The San Francisco calamity by earthquake and fire eBook
Charles Morris
Food, water and shelter were not the only urgent needs.
At first there was absolutely no sanitary provision,
and the danger of an epidemic was great. This
was a peril which the Board of Health addressed itself
vigorously to meet, and steps for improving the sanitary
conditions were hastily taken. Quick provision
for sheltering the unfortunates was also made.
Eight temporary structures, 150 feet in length by 28
feet wide and 13 feet high, were erected in Golden
Gate Park, and in these sheds thousands found reasonably
comfortable quarters. This was but a beginning.
More of these buildings were rapidly erected, and by
their aid the question of shelter was in part solved.
The buildings were divided into compartments large
enough to house a family, each compartment having
an entrance from the outside. This work was done
under the control of the engineering department of
the United States army, which had taken steps to obtain
a full supply of lumber and had put 135 carpenters
to work. Those of the refugees who were without
tents were the first to be provided for in these temporary
buildings.
THE CAMPS IN THE PARKS.
To those who made an inspection of the situation a
few days after the earthquake, the hills and beaches
of San Francisco looked like an immense tented city.
For miles through the park and along the beaches from
Ingleside to the sea wall at North Beach the homeless
were camped in tents—makeshifts rigged
up from a few sticks of wood and a blanket or sheet.
Some few of the more fortunate secured vehicles on
which they loaded regulation tents and were, therefore,
more comfortably housed than the great majority.
Golden Gate Park and the Panhandle looked like one
vast campaign ground. It is said that fully 100,000
persons, rich and poor alike, sought refuge in Golden
Gate Park alone, and 200,000 more homeless ones located
at the other places of refuge.
At the Presidio military reservation, where probably
50,000 persons were camped, affairs were conducted
with military precision. Water was plentiful
and rations were dealt out all day long. The refugees
stood patiently in line and there was not a murmur.
This characteristic was observable all over the city.

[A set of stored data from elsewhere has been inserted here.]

(** An append that fails leaves a part of a line, or nothing, and ends
    the session. *)
Lemma kept_failed_save (w : world) (e : exn) (reached : str) :
  logged E verses0 w0 w ->
  favorites_io E (clock w) = Some (e, reached) ->
  kept E verses0 w0 (leave_main E e (leave_part reached w)).
Proof.
  intros Hl Hio. destruct reached as [|c reached].
  - apply kept_logged. eapply logged_quiet; [exact Hl|].
    apply settled_leave_main.
  - destruct Hl as (lines & A & B & C).
    destruct (leave_main_over e (leave_part (c :: reached) w)) as [Ho Hw].
    exists lines, [c :: reached]. rewrite Hw.
    split; [cbn [leave_part favorites print append_favorite];
            now rewrite A, app_assoc|].
    split.
    { change (printed (print PrintBye (leave_part (c :: reached) w)))
        with (printed w ++ [PrintBye]).
      rewrite saved_count_app, B. cbn. lia. }
    split; [exact C|]. right. split; [exact Ho|].
    exists e, (c :: reached), (clock w).
    split; [reflexivity|]. split; [discriminate | exact Hio].
Qed.

Lemma browse_line_inv (cur : option verse) (s : str) (w : world) :
  logged E verses0 w0 w ->
  (exists v, cur = Some v /\ In v verses0 /\ on_display v w) ->
  in_corpus verses0 (browse_line E verses0 cur s w)
  /\ kept E verses0 w0 (browse_line E verses0 cur s w).
Proof.
  intros Hl (v & -> & Hv & Hd).
  unfold browse_line.
  destruct (str_eqb _ (lit "q"));
    [apply (kept_settled Hl), settled_finish|].
  destruct (str_eqb _ (lit "h")).
  { apply (kept_settled Hl).
    eapply settled_quiet; [|apply settled_browse].
    - apply quiet_print; reflexivity.
    - intros v' H. injection H as <-. split; [exact Hv|].
      apply on_display_print; [discriminate | exact Hd]. }
  destruct (str_eqb _ (lit "s")).
  { unfold save_favorite.
    destruct (favorites_io E (clock w)) as [[e reached]|] eqn:Hio.
    - split; [apply settled_leave_main | now apply kept_failed_save].
    - cbn [browse in_corpus world_of]. split.
      + split; [reflexivity|]. exists v. split; [reflexivity|].
        split; [exact Hv|].
        apply on_display_print; [discriminate|].
        eapply on_display_same; [|exact Hd]. reflexivity.
      + apply kept_logged. now apply logged_save. }
  destruct (str_eqb _ (lit "/terry")).
  { apply (kept_settled Hl). unfold terry_mode.
    apply settled_chatting, quiet_print. reflexivity. }
  apply (kept_settled Hl), settled_show_random.
Qed.
(** * RESTREND pointwise (trends.earth-gee): a per-pixel model of
    [restrend_pointwise/src/main.py] and the properties of its pipeline.

    The program builds Earth Engine expressions; every raster operation it
    uses acts independently at each pixel.  The model therefore fixes one
    pixel and follows an [ee.Image] as the list of its bands at that pixel,
    a band being a name and a value that is either valid or masked.
    Pixel values are rationals kept in lowest terms (an exact idealisation
    of the doubles Earth Engine computes with).  Errors that Python or
    Earth Engine raise are explicit results.

    The Earth Engine operations follow the API reference:
    - binary operators mask the output where an input is masked, use a
      one-band image against every band of the other, and drop properties;
    - [where] replaces the input where the test is valid and nonzero and
      leaves it elsewhere, masked input pixels staying masked;
    - [updateMask] keeps a pixel where the mask is valid and positive,
      [unmask] fills masked pixels;
    - reducers over a collection see the valid inputs only, give a masked
      pixel when there is none, and give an image without bands on an empty
      collection;
    - [select] fails on a missing band, [rename] on a wrong number of
      names, [List.get] and [Array.get] outside their bounds. *)

From Stdlib Require Import String Ascii List ZArith QArith Qabs Qreduction Lia Bool.
From Stdlib Require Finite Sorted.
Import ListNotations.
Local Open Scope string_scope.
Local Open Scope list_scope.
Local Open Scope Z_scope.

(** ** Errors and the error monad *)

Inductive error : Type :=
| AttributeError          (* Python: [.get] / [.lower] on a value without it *)
| IndexError              (* Python: [[0]] on an empty sequence *)
| KeyError                (* Python: [[0]] on a dict *)
| TypeError               (* Python: [[0]] on a value that is not subscriptable *)
| BandNotFound            (* EE: a band selector matches no band *)
| BandCountMismatch       (* EE: [rename] with a wrong number of names *)
| ListIndexOutOfBounds    (* EE: [List.get] outside the list *)
| ArrayIndexOutOfBounds.  (* EE: [Array.get] outside the array *)

Inductive result (A : Type) : Type :=
| Ok (a : A)
| Err (e : error).
Arguments Ok {A} a.
Arguments Err {A} e.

The people were brave and patient, and the wonderful
order preserved by them proved of great assistance.
In Golden Gate Park a huge supply station had been
established and provisions were dealt out.
Six hundred men from the Ocean Shore Railway arrived
on Saturday night with wagons and implements to work
on the sewer system. Inspectors were kept going
from house to house, examining chimneys and issuing
permits to build fires. In fact, activity manifested
itself in all quarters in the attempt to bring order
out of confusion, and in an astonishingly short time
the tented city was converted from a scene of wretched
disorder into one of order and system.